MikuDance: Animating Character Art with Mixed Motion Dynamics¶

Conference: ICCV 2025 arXiv: 2411.08656 Code: https://kebii.github.io/MikuDance Area: Video Understanding Keywords: Character Animation, diffusion model, Camera Control, Mixed Motion, Image-to-Video

TL;DR¶

This paper proposes MikuDance, a diffusion-based character art animation system that achieves high-dynamic animation of complex character artwork through two core contributions: Mixed Motion Modeling, which unifies character motion and 3D camera motion into a pixel-space representation, and Mixed-Control Diffusion, which implicitly aligns character shape/scale with motion guidance within the Reference UNet.

Background & Motivation¶

Animating static character artwork has substantial demand in film, gaming, and digital design. Traditional tools (MMD, Live2D) require professional expertise, while existing image-to-video methods (Animate Anyone, DISCO) primarily target real humans and cannot be directly applied to character artwork. Two major challenges arise:

High-dynamic motion guidance: Animating character artwork requires simultaneously handling complex foreground character motion and large-scale camera motion in the background. Existing methods only support static backgrounds with human body motion and cannot model full-scene dynamics.

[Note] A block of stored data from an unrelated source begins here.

Lemma quorum_of_votes V0 (vs : gmap NodeId bool) :
  (length V0 / 2 + 1 <= size (filter (λ kv : NodeId * bool, kv.2 = true ∧ kv.1 ∈ V0) vs))%nat →
  ∃ Q, is_quorum V0 Q ∧ ∀ u, u ∈ Q → vs !! u = Some true.
Proof.
  intros Hle. set (m := filter _ vs) in Hle. exists (dom m). split.
  - split; [|by rewrite size_dom]. intros u [b Hb]%elem_of_dom.
    apply map_lookup_filter_Some in Hb as [_ [_ Hin]]. by apply elem_of_list_to_set.
  - intros u [b Hb]%elem_of_dom. apply map_lookup_filter_Some in Hb as [Hb [Ht _]].
    simpl in Ht. by subst b.
Qed.

Lemma quorum_of_list V0 (P : NodeId → Prop) `{∀ v, Decision (P v)} :
  NoDup V0 → (length V0 / 2 + 1 <= length (filter P V0))%nat →
  ∃ Q, is_quorum V0 Q ∧ ∀ u, u ∈ Q → P u.
Proof.
  intros Hnd Hle. exists (list_to_set (filter P V0)). split.
  - split; [|by rewrite size_list_to_set by by apply NoDup_filter].
    intros u. rewrite !elem_of_list_to_set, list_elem_of_filter. tauto.
  - intros u. rewrite elem_of_list_to_set, list_elem_of_filter. tauto.
Qed.

Section safety.
  Context (V0 : list NodeId) (pok : EntryPayload → Prop) (dok : list Entry → bytes → Prop).
  Context (Hnd : NoDup V0) (Hconf : ∀ p, pok p → is_conf p = false).
  Abbreviation hok := (history_ok V0 pok).
  Abbreviation ninv := (node_inv V0 pok dok).
  Abbreviation minv := (msg_inv V0 dok).
  Implicit Types h : history.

Reference–guidance misalignment: Anime characters exhibit unique head-to-body ratios, exaggerated poses, and diverse artistic styles, creating severe scale and body-shape discrepancies with motion guidance (typically derived from real-person videos). Explicit alignment is infeasible given the variability of character forms, necessitating implicit alignment.

Method¶

Overall Architecture¶

MikuDance is built on SD-1.5 and consists of: - Mixed Motion Modeling: Extracts character poses (Xpose) and camera poses (DROID-SLAM) from a driving video, then converts camera motion into a pixel-level scene motion representation via Scene Motion Tracking. - Mixed-Control Diffusion: Concatenates the reference image, reference pose, and all driving poses (VAE-encoded) along the channel dimension as input to the Reference UNet, and injects scene motion via Motion-Adaptive Normalization. - Two-stage mixed-source training: First trains the Reference UNet on stylized frame pairs; then trains MAN and temporal modules jointly.

Key Designs¶

Scene Motion Tracking (SMT):
- Constructs a scene point cloud \(\phi^l \in \mathbb{R}^{N \times 3}\) from the depth map of the reference image.
- Projects the point cloud from frame \(l\) to frame \(l+1\) using camera-to-world transformation matrices \(\mathcal{T}^l\) and \(\mathcal{Y}^{l+1}\).
- Computes pixel correspondences between the two projected images to obtain scene motion \(\mathbf{m}^s \in \mathbb{R}^{N \times 2}\).
- Formulation: \((z^l - z^{l+1})[\mathbf{m}^s; \mathbf{1}] = \mathcal{K}^l[\phi^l; \mathbf{1}] - \mathcal{K}^{l+1}\mathcal{Y}^{l+1}\mathcal{T}^l[\phi^l; \mathbf{1}]\)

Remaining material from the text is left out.